Isaac watched the world grow dim from his Uber as the June Gloom enveloped the car as soon as they passed to the other side of the 405. He was on his way to Venice, home to the homeless, west-side hipsters, and a Medmen billboard that featured muscle beach instead of a Pride rainbow. The city was a seedier Santa Monica. Venice swapped outdoor ice rinks for skate parks and Sweetgreen for Mrs. Winston’s salad bar. Even the palm trees were different. The lush, full bloom of those trees dotting the bluffs of Palisades Park in Santa Monica stood in stark contrast to the scrub palms that squatted along the Venice boardwalk like common vagrants. The fog was thicker in Venice, too, due to all the weed smoke hanging in the air. Isaac inhaled it, trying to recall his drug trip from earlier in the day, but there was nothing to remember other than the sublime feeling that overtook him before he blacked out. He missed it.

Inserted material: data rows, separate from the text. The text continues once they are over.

(** The queue grows by what the kernel releases; one unit of fuel per task. *)
Fixpoint process_wave (fuel : nat) (queue : list TaskPlan) : D Flow :=
  match queue with
  | [] => mret FlowContinue
  | plan :: rest =>
      match fuel with
      | 0 => throw OutOfFuel
      | S fuel' =>
          step ← process_one plan;
          match step with
          | StepContinue => process_wave fuel' rest
          | StepCascade more => process_wave fuel' (rest ++ more)
          | StepStop => mret FlowDone
          end
      end
  end.

Section actor.
Context (fuel : nat).

Definition advance_into_flow (task_id : str) (outcome : TaskOutcome) : D Flow :=
  a ← advance task_id outcome;
  match a with
  | AdvancedStop => mret FlowDone
  | AdvancedWave wave => process_wave fuel wave
  end.

(** *** Messages *)

Definition handle_response (task_id : str) (ev : FinalResponseEvent) : D Flow :=
  outcome ← absorb task_id ev;
  specs ← field d_accept_specs;
  match outcome, specs !! task_id with
  | OutcomeDone _, Some _ => launch_oracle task_id;; mret FlowContinue
  | _, _ => advance_into_flow task_id outcome
  end.

Definition on_response (ev : FinalResponseEvent) : D Flow :=
  jobs ← field d_job_to_task;
  match jobs !! fr_job_id ev with
  | None => mret FlowContinue
  | Some task_id =>
      modify (set_st_driver (set_job_to_task (delete (fr_job_id ev))));;
      r ← attempt (handle_response task_id ev);
      match r with
      | Ok flow => mret flow
      | Err e => teardown (#"response " ++ tick task_id ++ #": " ++ driver_error_text e)
      end
  end.

Definition handle_verdict (task_id : str) (attempt : N) (result : AcceptanceResult) : D Flow :=
  specs ← field d_accept_specs;
  match specs !! task_id with
  | None => mret FlowContinue
  | Some spec =>
      issue ← read_issue task_id;
      if negb (im_attempt (is_meta issue) =? attempt)%N then mret FlowContinue
      else
        dir ← field d_rfc_dir;
        ts ← now;
        hash ← on_files (DriverSeal task_id)
                 (seal_verdict dir task_id (im_agent (is_meta issue)) attempt (as_command spec)
                    (ar_exit_code result) (passed result) ts);
        emit (EVerdict task_id attempt (passed result) hash);;
        let issue := set_verdict_seal (Some hash) issue in
        if passed result then
          let issue := set_status Verified issue in
          store_write issue;;
          advance_into_flow task_id (done_outcome dir issue)
        else if (u32_succ attempt <? as_max_attempts spec)%N then
          store_write issue;;
          retry_task task_id issue (as_command spec) (ar_output_tail result);;
          mret FlowContinue
        else
          store_write (set_status Rejected issue);;
          advance_into_flow task_id
            (OutcomeFailed (#"acceptance " ++ tick (as_command spec) ++ #" failed after "
                            ++ fmt_dec (u32_succ attempt) ++ #" attempt(s) (exit "
                            ++ fmt_i32 (ar_exit_code result) ++ #")"))
  end.

Definition on_verdict (task_id : str) (attempt : N) (result : AcceptanceResult) : D Flow :=
  r ← Effects.attempt (handle_verdict task_id attempt result);
  match r with
  | Ok flow => mret flow
  | Err e => teardown (#"verdict " ++ tick task_id ++ #": " ++ driver_error_text e)
  end.

(** *** The actor *)

Definition on_msg (msg : ProxyMsg) : D Flow :=
  match msg with
  | MsgResponse ev => on_response ev
  | MsgVerdict t a r => on_verdict t a r
  | MsgAbort => on_abort
  end.

(** The thread that posts a verdict ends. *)
Definition deliver (msg : ProxyMsg) (s : DState) : DState :=
  match msg with
  | MsgVerdict t a _ =>
      match list_find (λ o, o = (t, a)) (st_oracles s) with
      | Some (i, _) => set_st_oracles (delete i (st_oracles s)) s
      | None => s
      end
  | _ => s
  end.

Definition actor_start (wave : list TaskPlan) : D Flow :=
  r ← Effects.attempt (process_wave fuel wave);
  match r with
  | Ok flow => mret flow
  | Err e => teardown (#"initial wave: " ++ driver_error_text e)
  end.

Fixpoint drain (msgs : list ProxyMsg) : D unit :=
  match msgs with
  | [] => mret ()
  | msg :: msgs' =>
      modify (deliver msg);;
      flow ← on_msg msg;
      match flow with FlowDone => mret () | FlowContinue => drain msgs' end
  end.

Definition run_actor (wave : list TaskPlan) (msgs : list ProxyMsg) : D unit :=
  flow ← actor_start wave;
  match flow with FlowDone => mret () | FlowContinue => drain msgs end.

End actor.
End driver.

(** ** Starting and resuming a run ([lib.rs]) *)

Record ResolvedRuntime := mkResolvedRuntime {
  rr_command : str;
  rr_args : list str;
  rr_provider : option str;
  rr_runtime : option str;
}.

Class AgentResolver := resolve : str → option ResolvedRuntime.

Record DispatchTaskSpec := mkDispatchTaskSpec {
  ts_id : str;
  ts_agent : str;
  ts_body : str;
  ts_depends_on : list str;
  ts_accept : option str;
  ts_max_attempts : option N;
}.

Record DispatchRequest := mkDispatchRequest {
  rq_rfc_id : str;
  rq_project : str;
  rq_rfc_dir : path;
  rq_working_dir : option str;
  rq_strategy : str;
  rq_max_inflight : N;
  rq_on_task_fail : str;
  rq_global_accept : option str;
  rq_max_replans : N;
  rq_tasks : list DispatchTaskSpec;
}.

(** A started run is the driver and the wave its actor begins with. *)
Inductive DispatchStartOutcome :=
| Started (total_tasks : N) (driver : Driver) (wave : list TaskPlan)
| StartRefused (reason : str).

Inductive ResumeOutcome :=
| Resumed (total_tasks : N) (driver : Driver) (wave : list TaskPlan)
| NoRun
| AlreadyClosed (reason : str)
| ResumeRefused (reason : str).

(** [as u32] *)
Definition as_u32 (n : N) : N := (n mod 4294967296)%N.

Record World := mkWorld { w_fs : Fs; w_trace : list event }.

Definition world_files {E F A} (f : E → F) (m : M Fs E A) : M World F A := λ w,
  let '(r, fs) := m (w_fs w) in (map_err f r, mkWorld fs (w_trace w)).

Definition world_emit {F} (e : event) : M World F unit :=
  modify (λ w, mkWorld (w_fs w) (w_trace w ++ [e])).

(** [max_attempts.unwrap_or(1).max(1) as u32] of the tasks that have a command; a
    later task of the same name replaces an earlier one. *)
Definition accept_specs_of (tasks : list DispatchTaskSpec) : gmap str AcceptSpec :=
  foldl (λ m t, match ts_accept t with
                | Some cmd =>
                    <[ts_id t := mkAcceptSpec cmd (as_u32 (N.max 1 (default 1%N (ts_max_attempts t))))]> m
                | None => m
                end) ∅ tasks.

Section coordinator.
Context `{!Environment, !AgentResolver, !Sha256Bytes, !Serde IssueMeta, !Serde RunMeta,
          !Serde DispatchAuthorizeRequest}.

Definition resolve_one (spec : DispatchTaskSpec) : result str DispatchTaskRequest :=
  rt ← ok_or (resolve (ts_agent spec))
         (#"task " ++ tick (ts_id spec) ++ #": agent @" ++ ts_agent spec ++ #" has no command configured");
  Ok (mkDispatchTaskRequest (ts_id spec) (ts_agent spec) (ts_body spec) (rr_command rt) (rr_args rt)
        (rr_provider rt) (rr_runtime rt) (ts_depends_on spec)).

Fixpoint resolve_tasks (specs : list DispatchTaskSpec) : result str (list DispatchTaskRequest) :=
  match specs with
  | [] => Ok []
  | s :: specs' => t ← resolve_one s; ts ← resolve_tasks specs'; Ok (t :: ts)
  end.

Definition plan_hash (req : DispatchAuthorizeRequest) : str :=
  take 16 (sha256_bytes (utf8 (match ser req with Ok s => s | Err _ => [] end))).

Definition authorize_request (req : DispatchRequest) (tasks : list DispatchTaskRequest)
    : DispatchAuthorizeRequest :=
  mkDispatchAuthorizeRequest (rq_strategy req) (rq_max_inflight req) (rq_on_task_fail req) tasks.

(** The kernel's answer, a refusal as the reason for it. *)
Definition authorize (req : DispatchAuthorizeRequest) : M World str (str * N * list TaskPlan) :=
  r ← gets (λ w, env_authorize (w_trace w) req);
  world_emit (EAuthorize req r);;
  match r with
  | Ok (Authorized run_id total wave) => mret (run_id, total, wave)
  | Ok (AuthorizeRefused reason) => throw reason
  | Err e => throw (#"kernel unavailable: " ++ kernel_error_text e)
  end.

Fixpoint open_issues (dir : path) (specs : list DispatchTaskSpec) : M World str unit :=
  match specs with
  | [] => mret ()
  | s :: specs' =>
      let issue := fresh_issue (ts_id s) (ts_agent s) (ts_body s) (ts_depends_on s) Pending None (ts_body s) in
      world_files (λ e, #"issue " ++ tick (ts_id s) ++ #" unwritable: " ++ issue_error_text e)
        (issue_write dir issue);;
      world_emit (EWrite issue);;
      open_issues dir specs'
  end.

Definition open_run (req : DispatchRequest) (run_id : str) (auth : DispatchAuthorizeRequest)
    : M World str unit :=
  started ← gets (λ w, env_clock (w_trace w));
  world_files (λ e, #"dispatch run unwritable: " ++ issue_error_text e)
    (write_run (rq_rfc_dir req) (mkRunMeta run_id (plan_hash auth) (rq_strategy req) started None));;
  open_issues (rq_rfc_dir req) (rq_tasks req).

Definition launch (req : DispatchRequest) (run_id : str) (auth : DispatchAuthorizeRequest) : Driver :=
  mkDriver (rq_rfc_dir req) run_id (rq_rfc_id req) (rq_project req) (rq_working_dir req) ∅
    (accept_specs_of (rq_tasks req)) (rq_global_accept req) (as_u32 (rq_max_replans req)) auth 0 None.

Definition start_run_go (req : DispatchRequest) : M World str (N * Driver * list TaskPlan) :=
  tasks ← lift (resolve_tasks (rq_tasks req));
  let auth := authorize_request req tasks in
  a ← authorize auth;
  let '(run_id, total, wave) := a in
  open_run req run_id auth;;
  mret (total, launch req run_id auth, wave).

Definition start_run (req : DispatchRequest) (w : World) : DispatchStartOutcome * World :=
  match start_run_go req w with
  | (Ok (total, driver, wave), w') => (Started total driver wave, w')
  | (Err reason, w') => (StartRefused reason, w')
  end.

(** An early return is an error that carries the outcome. *)
Definition refusing {A} (m : M World str A) : M World ResumeOutcome A := λ w,
  let '(r, w') := m w in (map_err ResumeRefused r, w').

Definition resume_run_go (req : DispatchRequest) : M World ResumeOutcome ResumeOutcome :=
  r ← world_files (λ e, ResumeRefused (#"run meta unreadable: " ++ issue_error_text e))
        (read_run (rq_rfc_dir req));
  prior ← lift (ok_or r NoRun);
  match rm_closed prior with
  | Some reason => throw (AlreadyClosed reason)
  | None =>
      tasks ← refusing (lift (resolve_tasks (rq_tasks req)));
      let auth := authorize_request req tasks in
      a ← refusing (authorize auth);
      let '(run_id, total, wave) := a in
      world_files (λ e, ResumeRefused (#"run meta unwritable: " ++ issue_error_text e))
        (write_run (rq_rfc_dir req)
           (mkRunMeta run_id (plan_hash auth) (rq_strategy req) (rm_started prior) None));;
      mret (Resumed total (launch req run_id auth) wave)
  end.

Definition resume_run (req : DispatchRequest) (w : World) : ResumeOutcome * World :=
  match resume_run_go req w with
  | (Ok o, w') | (Err o, w') => (o, w')
  end.

End coordinator.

Isaac’s Uber stopped in front of a low-slung bungalow hidden behind a large hedge. He got out of the car and stood on a crowded residential street on the good side of Lincoln Boulevard. He was about equidistant between Abbot Kinney, the beach, and the canals. Prime real estate. He guessed that the Walk Score for this property was off the charts, possibly better than his apartment, which made him a little bitter. Behind the hedge, a wrap-around front porch beckoned him up a stone walkway that led to a red front door. A dream catcher framed the peephole. Before Isaac could finger the ringer, the door to Palms Not Psalms Psychic Readings opened for him, but no one stood in the frame to greet him. There was only darkness.